◆ **RECORDS SUPPLIED**
(** The message of the error [equal] throws without [lodash]. *)
Definition missing_lodash_error : string :=
  "Collection#equal: cannot perform deep equal without lodash installed".

(** The loop of [equal]:
    [case !collection.has(key) || !equal(collection.get(key), value): return false].
    [collection.get(key)] is evaluated only when the key is there. *)
Fixpoint equal_loop (eq : V → V → bool) (collection : list (K * V))
    (es : list (K * V)) : bool :=
  match es with
  | [] => true
  | (key, value) :: es' =>
      if negb (map_has collection key)
         || negb (match map_get collection key with
                  | Some w => eq w value
                  | None => false
                  end)
      then false
      else equal_loop eq collection es'
  end.

(** [equal(collection, options = {})]; [strict_equal arg1 arg2] is
    [arg1 === arg2] on the values, whatever JavaScript makes of it on the
    value type; [lodashIsEqual] is the deep-equality function when
    [require('lodash/isEqual')] succeeded; [collection] is [None] for
    [null] and [undefined]. *)
Definition equal (strict_equal : V → V → bool)
    (lodashIsEqual : option (V → V → bool))
    (h : gmap loc (list (K * V))) (this : loc) (collection : option loc)
    (options : option CollectionEqualOptions) : outcome bool :=
  let this_c := h !!! this in
  if bool_decide (Some (size this_c) ≠ (λ o, size (h !!! o)) <$> collection)
  then Return false
  else if bool_decide (Some this = collection) then Return true
  else
    let run (eq : V → V → bool) :=
      match collection with
      | Some o => Return (equal_loop eq (h !!! o) (entries this_c))
      | None =>
          match entries this_c with
          | [] => Return true
          | _ :: _ => Throw "TypeError: Cannot read properties of undefined (reading 'has')"
          end
      end in
    if default false (options ≫= deep) then
      match lodashIsEqual with
      | None => Throw missing_lodash_error
      | Some f => run (λ arg1 arg2, f arg1 arg2)
      end
    else run (λ arg1 arg2, strict_equal arg1 arg2).

(** [concat(collections)]; an element of [collections] is [None] when it is
    [null], [undefined] or not an instance of [Collection]. *)
Definition concat (h : gmap loc (list (K * V))) (this : loc)
    (collections : list (option loc)) : gmap loc (list (K * V)) * loc :=
  let '(h1, merged) := clone h this in
  (foldl (λ h collection,
            match collection with
            | None => h
            | Some l =>
                foldl (λ h e, set_at h merged e.1 e.2) h (entries (h !!! l))
            end) h1 collections,
   merged).
End Structural.

(** *** Transform: [find], [some], [every], [map], [forEach]

    A predicate is called with [(value, key, this)]; it reads the
    collection and does not write it. *)

Section Transform.
Context {K V : Type}.

(** [for (const [key, value] of this.entries())
      if (predicate(value, key, this)) return value]
    and then [return null]: [None] stands for [null]. *)
Fixpoint find_loop (predicate : V → K → list (K * V) → bool)
    (this es : list (K * V)) : option V :=
  match es with
  | [] => None
  | (key, value) :: es' =>
      if predicate value key this then Some value
      else find_loop predicate this es'
  end.

Definition find (predicate : V → K → list (K * V) → bool) (c : list (K * V))
    : option V :=
  find_loop predicate c (entries c).

(** [if (predicate(value, key, this)) return true] and then [return false]. *)
Fixpoint some_loop (predicate : V → K → list (K * V) → bool)
    (this es : list (K * V)) : bool :=
  match es with
  | [] => false
  | (key, value) :: es' =>
      if predicate value key this then true
      else some_loop predicate this es'
  end.

Definition some (predicate : V → K → list (K * V) → bool) (c : list (K * V))
    : bool :=
  some_loop predicate c (entries c).

(** [if (!predicate(value, key, this)) return false] and then [return true]. *)
Fixpoint every_loop (predicate : V → K → list (K * V) → bool)
    (this es : list (K * V)) : bool :=
  match es with
  | [] => true
  | (key, value) :: es' =>
      if negb (predicate value key this) then false
      else every_loop predicate this es'
  end.

Definition every (predicate : V → K → list (K * V) → bool) (c : list (K * V))
    : bool :=
  every_loop predicate c (entries c).

(** [for (...) result.push(predicate(value, key, this))]. *)
Definition map {T : Type} (predicate : V → K → list (K * V) → T)
    (c : list (K * V)) : list T :=
  foldl (λ result e, result ++ [predicate e.2 e.1 c]) [] (entries c).

(** [super.forEach((v, k) => { predicate(v, k, this) })]: the callback is
    run for its effect on a state of its own, threaded through the calls in
    the order of [Map.prototype.forEach], the insertion order. *)
Definition forEach {S : Type} (predicate : V → K → list (K * V) → S → S)
    (c : list (K * V)) (s : S) : S :=
  foldl (λ s e, predicate e.2 e.1 c s) s (entries c).
End Transform.

(** *** Partitioner: [intoChunks(size?)] *)

Section Partitioner.
Context {K V : Type} `{!EqDecision K}.

(** [intoChunks<[K, V]>([...this.entries()], size).map(e => new Collection(e))].
    The function [intoChunks] of [@src/utils/intoChunks] is not among the
    sources: it is the parameter [chunker]. *)
Definition intoChunks
    (chunker : list (K * V) → option Z → list (list (K * V)))
    (c : list (K * V)) (size : option Z) : list (list (K * V)) :=
  of_entries <$> chunker (entries c) size.
End Partitioner.

End Collection.

(** ** The specification's own wording, for comparison *)



(** "[first(n)]: returns up to [n] leading values (clamped to size) as an
    ordered sequence", and symmetrically from the trailing end. *)
Definition leading {A : Type} (l : list A) (n : Z) : list A :=
  take (Z.to_nat (Z.min n (Z.of_nat (length l)))) l.

Definition trailing {A : Type} (l : list A) (n : Z) : list A :=
  drop (length l - Z.to_nat (Z.min n (Z.of_nat (length l)))) l.

(** What one element of the argument of [concat] does to the entries of the
    accumulator: [merged.set(key, value)] for each of its entries. *)
Definition overlay {K V : Type} `{!EqDecision K} (h : gmap loc (list (K * V)))
    (m : list (K * V)) (collection : option loc) : list (K * V) :=
  match collection with
  | None => m
  | Some l => foldl (λ m e, Collection.map_set m e.1 e.2) m (h !!! l)
  end.

(** The number of distinct slots among the first [n] draws of the stream,
    each taken as [Math.floor(Math.random() * size)]. *)
Definition distinct_draws (rnd : nat → Q) (size n : nat) : nat :=
  length (remove_dups (Collection.draws rnd size n)).

(** A call of [random] is sure to come back within [fuel] draws: it does
    not run the rejection loop, or the draws hit enough distinct slots. *)
Definition comes_back (rnd : nat → Q) (fuel : nat) (size : nat) (amount : Z)
    (uniq : bool) : Prop :=
  uniq = false
  ∨ Collection.select_algorithm amount (Z.of_nat size) uniq = AlgorithmA
  ∨ amount ≤ Z.of_nat (distinct_draws rnd size fuel).

(** ** Sample data *)

(** A stream of draws: 0, 1/4, 2/4, 3/4, 0, ... *)
Definition quarters (k : nat) : Q := (Z.of_nat (k mod 4) # 4)%Q.

(** The collection built from [(1,'a'), (2,'b'), (3,'c')]. *)
Definition abc : list (Z * string) := [(1, "a"); (2, "b"); (3, "c")].

(** Ten entries [(0,0), ..., (9,9)]. *)
Definition ten : list (Z * Z) := (λ i, (Z.of_nat i, Z.of_nat i)) <$> seq 0 10.

(** A chunking function for the examples: the first two pairs, then the
    others. *)
Definition two_and_rest (l : list (Z * string)) (size : option Z)
    : list (list (Z * string)) :=
  [take 2 l; drop 2 l].

(** [===] on strings: two strings are strictly equal when they are the
    same sequence of characters. *)
Definition string_strict_equal (arg1 arg2 : string) : bool :=
  bool_decide (arg1 = arg2).

(** Numbers with [NaN], and [===] on them: [NaN] is strictly equal to
    nothing, itself included. *)
Inductive number : Type := NaN | Num (z : Z).

Definition number_strict_equal (arg1 arg2 : number) : bool :=
  match arg1, arg2 with
  | Num x, Num y => bool_decide (x = y)
  | _, _ => false
  end.

(** Two collections with the same entries in opposite orders. *)
Definition mirror : gmap loc (list (Z * string)) :=
  <[1%positive := [(1, "a"); (2, "b")]]>
  (<[2%positive := [(2, "b"); (1, "a")]]> ∅).

(** The same heap after the entries of the first collection were entered
    in the other order. *)
Definition mirror' : gmap loc (list (Z * string)) :=
  <[1%positive := [(2, "b"); (1, "a")]]>
  (<[2%positive := [(2, "b"); (1, "a")]]> ∅).

(** A heap with one collection, [{1 => NaN}]. *)
Definition nan_shelf : gmap loc (list (Z * number)) :=
  <[1%positive := [(1, NaN)]]> ∅.

(** A heap of three collections sharing the key [1], and an empty one. *)
Definition shelf : gmap loc (list (Z * string)) :=
  <[1%positive := [(1, "a"); (2, "x")]]>
  (<[2%positive := [(1, "b")]]>
  (<[3%positive := [(1, "d"); (3, "y")]]>
  (<[4%positive := []]> ∅))).

(** * Properties *)

(** ** Arithmetic of the draws *)

Lemma quarters_unit : unit_interval quarters.
Proof.
  intros k. unfold quarters, Qle, Qlt. simpl.
  pose proof (Nat.mod_upper_bound k 4). lia.
Defined.

Lemma random_index_lt rnd k max :
  unit_interval rnd → (0 < max)%nat → (Collection.random_index rnd k max < max)%nat.
Proof.
  intros Hu Hmax. destruct (Hu k) as [H0 H1]. unfold Collection.random_index.
  set (m := inject_Z (Z.of_nat max)).
  assert (Hm : (0 < m)%Q) by (unfold m; rewrite <- (Zlt_Qlt 0); lia).
  assert (Hlo : 0 ≤ Qfloor (rnd k * m)).
  { change 0 with (Qfloor 0). apply Qfloor_resp_le.
    apply Qmult_le_0_compat; [done | by apply Qlt_le_weak]. }
  assert (Hhi : Qfloor (rnd k * m) < Z.of_nat max).
  { rewrite Zlt_Qlt. eapply Qle_lt_trans; [apply Qfloor_le |]. fold m.
    eapply Qlt_le_trans; [apply (Qmult_lt_compat_r _ 1 m Hm H1) |].
    rewrite Qmult_1_l. apply Qle_refl. }
  lia.
Qed.

Lemma density_floor amount size :
  0 < size → Collection.density amount size = amount * 100 / size.
Proof.
  intros Hs. unfold Collection.density.
  destruct size as [|p|p]; try lia.
  assert (H : (inject_Z amount / inject_Z (Z.pos p) * 100 == (amount * 100) # p)%Q).
  { unfold Qeq, Qdiv, Qinv, Qmult, inject_Z. simpl. lia. }
  rewrite H. reflexivity.
Qed.

(** ** Algorithm A: the partial shuffle permutes the index sequence *)

Lemma insert_Permutation_delete {A} (l : list A) i v w :
  l !! i = Some v → <[i := w]> l ≡ₚ w :: delete i l.
Proof.
  revert i. induction l as [|a l IH]; intros [|i] Hi; simplify_eq/=; [done |].
  rewrite (IH _ Hi). apply Permutation_swap.
Qed.

Lemma swap_cons_S a l x y :
  Collection.swap (a :: l) (S x) (S y) = a :: Collection.swap l x y.
Proof.
  unfold Collection.swap. simpl.
  destruct (l !! x), (l !! y); reflexivity.
Qed.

◆ **AIM OF THE EXERCISE**
Filter the listing above for the string "from" and copy every matching line.

◆ **WORKED SOLUTION**
    ordered sequence", and symmetrically from the trailing end. *)
(** The collection built from [(1,'a'), (2,'b'), (3,'c')]. *)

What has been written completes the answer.